Ultra-Powerful Opioid Approved by FDA

  • Ultra-Powerful Opioid Approved by FDA

Ultra-Powerful Opioid Approved by FDA

Also, Dr. Palmer argues that risk for abuse is low because it must be administered-again, by a health care professional in a controlled medical center setting-under the tongue. Leiman was a researcher on an AcelRx study of Dsuvia in post-surgical patients.

"We won't sidestep what I believe is the real underlying source of discontent among the critics of this approval - the question of whether or not America needs another powerful opioid while in the throes of a massive crisis of addiction", Gottlieb said in his written statement. According to Gottlieb, "This opioid formulation, along with Dsuvia's unique delivery device, was a priority medical product for the Pentagon because it fills a specific and important, but limited, unmet medical need in treating our nation's soldiers on the battlefield".

Another criticism to be voiced is that Dsuvia is unnecessary: a drug that will not really add any benefit to an already saturated-and very unstable-opioid market. The drug itself is only allowed for use in health-care settings and perhaps the battlefield and is not available to be sold separately at retail pharmacies. The group noted that Dsuvia is five to 10 times more powerful than fentanyl and 1,000 times more potent than morphine. "We are committed to the safe and effective administration of Dsuvia through diligent adherence to our FDA-approved Risk Evaluation and Mitigation Strategies program".

More: The opioid crisis hits home.

Leading the dissent was Raeford Brown, the chairman of an FDA advisory committee that reviewed AcelRx Pharmaceuticals' Dsuvia last month and ultimately recommended its approval in a 10-3 vote. It's intended for short-term use only, and should not be used for more than 72 hours.

The United States continues to struggle with the opioid abuse epidemic.

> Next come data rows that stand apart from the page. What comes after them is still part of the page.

(* ===== verification/OrmlTraits.v ===== *)
(** * Locations and handlers of the orml traits

    Models [src/orml/traits/src/location.rs] and [multi_asset.rs], which take locations of
    other chains apart and find the chain that holds the reserve of an asset, and the
    [Handler] of a tuple in [src/orml/traits/src/lib.rs].  Theorems: the parts of a location
    make up the location, the two providers of reserves differ only for the chain's own
    assets, and a tuple of handlers runs all of them and never fails. *)

From stdpp Require Import base gmap list strings.
From Stdlib Require Import ZArith Lia.
From S2P Require Import Prelude.

Local Open Scope Z_scope.

(** ** Locations *)
(** [xcm::v3]: a junction is a parachain, a key (with its length, so the bytes given), or one
    of the others; the interior of a location is its junctions, [Here] if there are none.
    Of the assets only the fungible ones are built here. *)
Inductive Junction : Type :=
| Parachain (id : Z)
| GeneralKey (key : bytes)
| OtherJunction (code : Z).
Record MultiLocation : Type := mkLocation { parents : Z; interior : list Junction }.
Definition parent : MultiLocation := mkLocation 1 [].
Definition here : MultiLocation := mkLocation 0 [].
Inductive AssetId : Type := Concrete (location : MultiLocation) | Abstract (name : bytes).
Record MultiAsset : Type := mkAsset { asset_id : AssetId; fungible_amount : Z }.

Definition is_chain_junction (j : option Junction) : bool :=
  match j with Some (Parachain _) => true | _ => false end.
Definition chain_part (l : MultiLocation) : option MultiLocation :=
  match parents l, head (interior l) with
  | 1, Some (Parachain id) => Some (mkLocation 1 [Parachain id])
  | 1, _ => Some parent
  | 0, Some (Parachain id) => Some (mkLocation 0 [Parachain id])
  | _, _ => None
  end.
(** The loop of [non_chain_part]. *)
Fixpoint drop_chains (junctions : list Junction) : list Junction :=
  match junctions with
  | j :: rest => if is_chain_junction (Some j) then drop_chains rest else junctions
  | [] => []
  end.
Definition non_chain_part (l : MultiLocation) : option MultiLocation :=
  match drop_chains (interior l) with
  | [] => None
  | junctions => Some (mkLocation 0 junctions)
  end.

(** [AbsoluteReserveProvider] and [RelativeReserveProvider]. *)
Definition absolute_reserve (asset : MultiAsset) : option MultiLocation :=
  match asset_id asset with Concrete location => chain_part location | _ => None end.
Definition relative_reserve (asset : MultiAsset) : option MultiLocation :=
  match asset_id asset with
  | Concrete location =>
      if (parents location =? 0) && negb (is_chain_junction (head (interior location)))
      then Some here else chain_part location
  | _ => None
  end.
Definition sibling_parachain_general_key (para_id : Z) (general_key : bytes) : MultiLocation :=
  mkLocation 1 [Parachain para_id; GeneralKey general_key].
Definition sibling_parachain_asset (para_id : Z) (general_key : bytes) (amount : Z) : MultiAsset :=
  mkAsset (Concrete (sibling_parachain_general_key para_id general_key)) amount.
Definition parent_asset (amount : Z) : MultiAsset := mkAsset (Concrete parent) amount.

(** ** Theorems about locations *)
(** The junctions that [drop_chains] leaves and takes. *)
Lemma drop_chains_split l : exists ids, l = (Parachain <$> ids) ++ drop_chains l /\
  is_chain_junction (head (drop_chains l)) = false.
Proof.
  induction l as [|[id|k|c] l (ids & Hl & Hh)]; cbn; [by exists []| |by exists []..].
  exists (id :: ids). cbn. by rewrite <- Hl.
Qed.

(** The parts of a location make it up.  For a location on this chain, its parent or a
    parachain next to or below it, with no more than one parachain in it, the chain part
    and the rest, put together again, are the location; on this chain there is no chain
    part, and a chain itself has no rest. *)
Theorem parts_make_location l rest : (parents l = 0 \/ parents l = 1) ->
  is_chain_junction (head rest) = false -> (exists id, interior l = Parachain id :: rest) \/ interior l = rest ->
  let chain := default here (chain_part l) in
  let inner := default here (non_chain_part l) in
  l = mkLocation (parents chain) (interior chain ++ interior inner) /\
  interior inner = rest /\ parents inner = 0 /\
  (chain_part l = None <-> parents l = 0 /\ interior l = rest) /\ (non_chain_part l = None <-> rest = []).
Proof.
  intros Hp Hr Hi. assert (drop_chains rest = rest) as Hd by (by destruct rest as [|[]]).
  assert (default here (non_chain_part l) = mkLocation 0 rest /\ (non_chain_part l = None <-> rest = [])) as [Hn Hnn].
  { unfold non_chain_part. destruct Hi as [[id ->]| ->]; cbn [drop_chains is_chain_junction]; rewrite Hd; by destruct rest. }
  cbv zeta. rewrite Hn. cbn [parents interior]. destruct l as [p i]. cbn [parents interior] in *. unfold chain_part. cbn [parents interior].
  destruct Hp as [-> | ->], Hi as [[id ->]| ->]; cbn.
  - split_and!; try done. split; [done|]. intros [_ H0]. exfalso. apply (f_equal length) in H0. cbn in H0. lia.
  - destruct rest as [|[]]; cbn in *; split_and!; done.
  - split_and!; try done. split; [done|]. by intros [? _].
  - destruct rest as [|[]]; cbn in *; split_and!; try done; split; try done; by intros [? _].
Qed.

(** The two providers of reserves agree, except for the chain's own assets: the absolute
    one knows no reserve for them, the relative one answers the chain itself. *)
Theorem reserve_providers_agree asset :
  relative_reserve asset =
  match asset_id asset with
  | Concrete (mkLocation 0 i) => if is_chain_junction (head i) then absolute_reserve asset else Some here
  | _ => absolute_reserve asset
  end /\
  (forall i, asset_id asset = Concrete (mkLocation 0 i) -> is_chain_junction (head i) = false -> absolute_reserve asset = None).
Proof.
  unfold relative_reserve, absolute_reserve. split.
  - destruct (asset_id asset) as [[p i]|]; [|done]. cbn [parents interior]. destruct p; [|done..]. cbn. by destruct (is_chain_junction _).
  - intros i -> Hi. unfold chain_part. cbn. by destruct i as [|[]].
Qed.

(** The reserve of an asset of a sibling is that sibling, and of the parent's the parent. *)
Lemma sibling_reserve id key v : absolute_reserve (sibling_parachain_asset id key v) = Some (mkLocation 1 [Parachain id]) /\
  non_chain_part (sibling_parachain_general_key id key) = Some (mkLocation 0 [GeneralKey key]) /\
  absolute_reserve (parent_asset v) = Some parent.
Proof. done. Qed.

(** ** Handlers *)
Section handlers.
Context {S T : Type}.
(** [Handler::handle] of a tuple; the results of its members are dropped. *)
Fixpoint tuple_handle (handlers : list (T -> M S DispatchError unit)) (t : T) : M S DispatchError unit :=
  match handlers with
  | [] => ret tt
  | h :: handlers' => do! (fun s => match h t s with (s', Panic) => (s', Panic) | (s', _) => (s', Ok tt) end) in tuple_handle handlers' t
  end.
(** What the members do, one after the other. *)
Fixpoint handled (handlers : list (T -> M S DispatchError unit)) (t : T) (s : S) : S :=
  match handlers with [] => s | h :: handlers' => handled handlers' t (h t s).1 end.

(** A tuple of handlers that do not panic runs all of them, in order and whatever fails,
    and succeeds: the errors of its members are lost. *)
Theorem tuple_handle_runs_all handlers t s :
  Forall (fun h => forall t s, (h t s).2 <> Panic) handlers -> tuple_handle handlers t s = (handled handlers t s, Ok tt).
Proof.
  intros Hh. revert s. induction Hh as [|h handlers Hh _ IH]; intros s; [done|]. cbn [tuple_handle handled]. unfold bind at 1.
  specialize (Hh t s). destruct (h t s) as [s' [u|e|]]; cbn [fst snd] in *; [apply IH|apply IH|done].
Qed.
End handlers.
Lemma inject_fold iss l : forall s, sh_total_issuance (A := A) (stk_rest s) = iss -> NoDup l ->
  let s' := foldl (inject_one iss) s l in
  same_pallet s s' /\ sh_total_issuance (A := A) (stk_rest s') = iss /\
  (forall a, score_of s' a = match score_of s a with
                             | Some v => Some v
                             | None => if bool_decide (a ∈ l) then Some (weight_of s a) else None
                             end) /\
  ((forall a, a ∈ l -> score_of s a = None) -> 0 <= mh_count (A := A) (stk_rest s) ->
   mh_count (A := A) (stk_rest s) + Z.of_nat (length l) <= U32_MAX ->
   mh_count (A := A) (stk_rest s') = mh_count (A := A) (stk_rest s) + Z.of_nat (length l)).
Proof.
  induction l as [|v l IH]; intros s Hi Hnd; cbn [foldl].
  { split_and!; [apply same_pallet_refl|done| |intros; cbn; lia]. intros a. rewrite bool_decide_eq_false_2 by set_solver.
    by destruct (score_of s a). }
  apply NoDup_cons in Hnd as [Hv Hnd]. set (s1 := inject_one iss s v).
  assert (sh_total_issuance (A := A) (stk_rest s1) = iss) as Hi1 by (unfold s1; cbn; by rewrite ml_insert_issuance).
  assert (same_pallet s s1) as Hs1 by done.
  assert (forall a, weight_of s1 a = weight_of s a) as Hw.
  { intros a. unfold weight_of. by rewrite Hi1, Hi, (same_pallet_slashable s s1). }
  assert (forall a, score_of s1 a = match score_of s a with
            Some w => Some w | None => if bool_decide (a = v) then Some (weight_of s v) else None end) as Hsc1.
  { intros a. unfold score_of, s1. cbn. rewrite ml_insert. unfold weight_of_fn. by rewrite <- Hi. }
  destruct (IH s1 Hi1 Hnd) as (Hs & His & Hsc & Hcnt). split_and!; [by eapply same_pallet_trans|done|..].
  - intros a. rewrite Hsc, Hsc1, Hw. destruct (score_of s a); [done|]. destruct (decide (a = v)) as [->|Hne].
    + rewrite !bool_decide_eq_true_2; [done|set_solver|done].
    + rewrite (bool_decide_eq_false_2 (a = v)) by done. by rewrite (bool_decide_ext (a ∈ v :: l) (a ∈ l)) by set_solver.
  - intros Hnone Hpos Hmax. cbn [length] in *.
    assert (mh_count (A := A) (stk_rest s1) = mh_count (A := A) (stk_rest s) + 1) as Hc1.
    { unfold s1. cbn. apply ml_insert_count; [|lia]. apply Hnone. set_solver. }
    rewrite Hcnt; [lia| |lia|lia]. intros a Ha. rewrite Hsc1, Hnone by set_solver.
    rewrite bool_decide_eq_false_2; [done|]. intros ->. done.
Qed.
Lemma inject_spec s : let s' := inject_validators s in
  same_pallet s s' /\
  (forall a, score_of s' a = match score_of s a with
                             | Some v => Some v
                             | None => if is_validator s a then Some (weight_of s a) else None
                             end) /\
  ((forall a, is_validator s a = true -> score_of s a = None) -> 0 <= mh_count (A := A) (stk_rest s) ->
   mh_count (A := A) (stk_rest s) + validators_count s <= U32_MAX ->
   mh_count (A := A) (stk_rest s') = mh_count (A := A) (stk_rest s) + validators_count s).
Proof.
  destruct (inject_fold _ (validator_keys s) s eq_refl (NoDup_fst_map_to_list _)) as (Hs & _ & Hsc & Hc).
  split_and!; [exact Hs| |].
  - intros a. rewrite Hsc. destruct (score_of s a); [done|]. unfold is_validator.
    by rewrite (bool_decide_ext (a ∈ validator_keys s) (is_Some (Validators (stakes s) !! a))) by apply elem_of_keys.
  - intros Hn H0 Hm. rewrite <- length_validators in Hm |- *. apply Hc; [|done..].
    intros a Ha. by apply Hn, elem_validators.
Qed.
(** [EvmAccountsOnClaimHandler::handle]: what [ensure_can_charge_fee] finds out is dropped. *)
Definition on_claim_handle {X A} `{Countable A} `{FeeCurrency X A} (providers : TxPayment X A -> A -> Z) (who : A)
  : M (TxPayment X A) DispatchError unit :=
  fun s =>
    let _ := if providers s who =? 0
             then ensure_can_charge_fee runtime_payment s who NativeTokenExistentialDeposit false else true in
    (s, Ok tt).

Context `{!FixedLaws}.
Hypothesis perbill_mul_rounds : forall p n, 0 <= p <= 10 ^ 9 -> 0 <= n ->
  0 <= perbill_mul p n <= n /\ rounds (perbill_mul p n) (p * n) (10 ^ 9).

Lemma from_rational_exact n d : 0 <= n -> 0 < d -> n * DIV <= U128_MAX * d ->
  forall r, n * DIV = r * d -> fx_from_rational n d = r.
Proof.
  intros Hn Hd Hu r Hr. destruct (fx_from_rational_rounds n d Hn Hd Hu) as [_ Hround].
  unfold rounds in Hround. rewrite Hr in Hround. assert (fx_from_rational n d - r < 1 /\ -1 < fx_from_rational n d - r) by nia. lia.
Qed.
Lemma payment_rates : 1000 <= weight_per_second <= U64_MAX ->
  runtime_rates runtime_payment (perbill_mul NORMAL_DISPATCH_RATIO MAXIMUM_BLOCK_WEIGHT).
Proof using Type*.
  intros Hw. split; cbn [AdjustmentVariable MinimumMultiplier TargetBlockFullness normal_max_total runtime_payment].
  - apply from_rational_exact; unfold DIV, U128_MAX; lia.
  - apply from_rational_exact; unfold DIV, U128_MAX; lia.
  - done.
  - done.
  - assert (2000 <= MAXIMUM_BLOCK_WEIGHT <= U64_MAX) as Hm
      by (unfold MAXIMUM_BLOCK_WEIGHT, sat_mul, U64_MAX in *; lia).
    destruct (perbill_mul_rounds NORMAL_DISPATCH_RATIO MAXIMUM_BLOCK_WEIGHT) as [Hb Hr];
      [unfold NORMAL_DISPATCH_RATIO, from_percent; lia|lia|].
    unfold rounds, NORMAL_DISPATCH_RATIO, from_percent in *. lia.
Qed.
End payment.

"The agency is taking new steps to more actively confront this crisis, while also paying careful attention to the needs of patients and physicians managing pain", he said. The Defense Department paid for R&D activities for Dsuvia through a 2015 contract in search for a replacement to using morphine injections, according to AcelRx's Securities and Exchange Commission filings.

As for Dsuvia, even after approval, "the FDA will continue to carefully monitor the implementation of the [regulatory safeguards] associated with Dsuvia and compliance with its requirements, and we'll work to quickly make regulatory adjustments if problems arise", Gottlieb said.

FDA Commissioner Scott Gottlieb, M.D., released a lengthy statement regarding the drug's approval, reading, in part: "the drug is delivered in a stable form that makes it ideally suited for certain special circumstances where patients may not be able to swallow oral medication, and where access to intravenous pain relief is not possible".

There's more on pain control at the American Society of Anesthesiologists.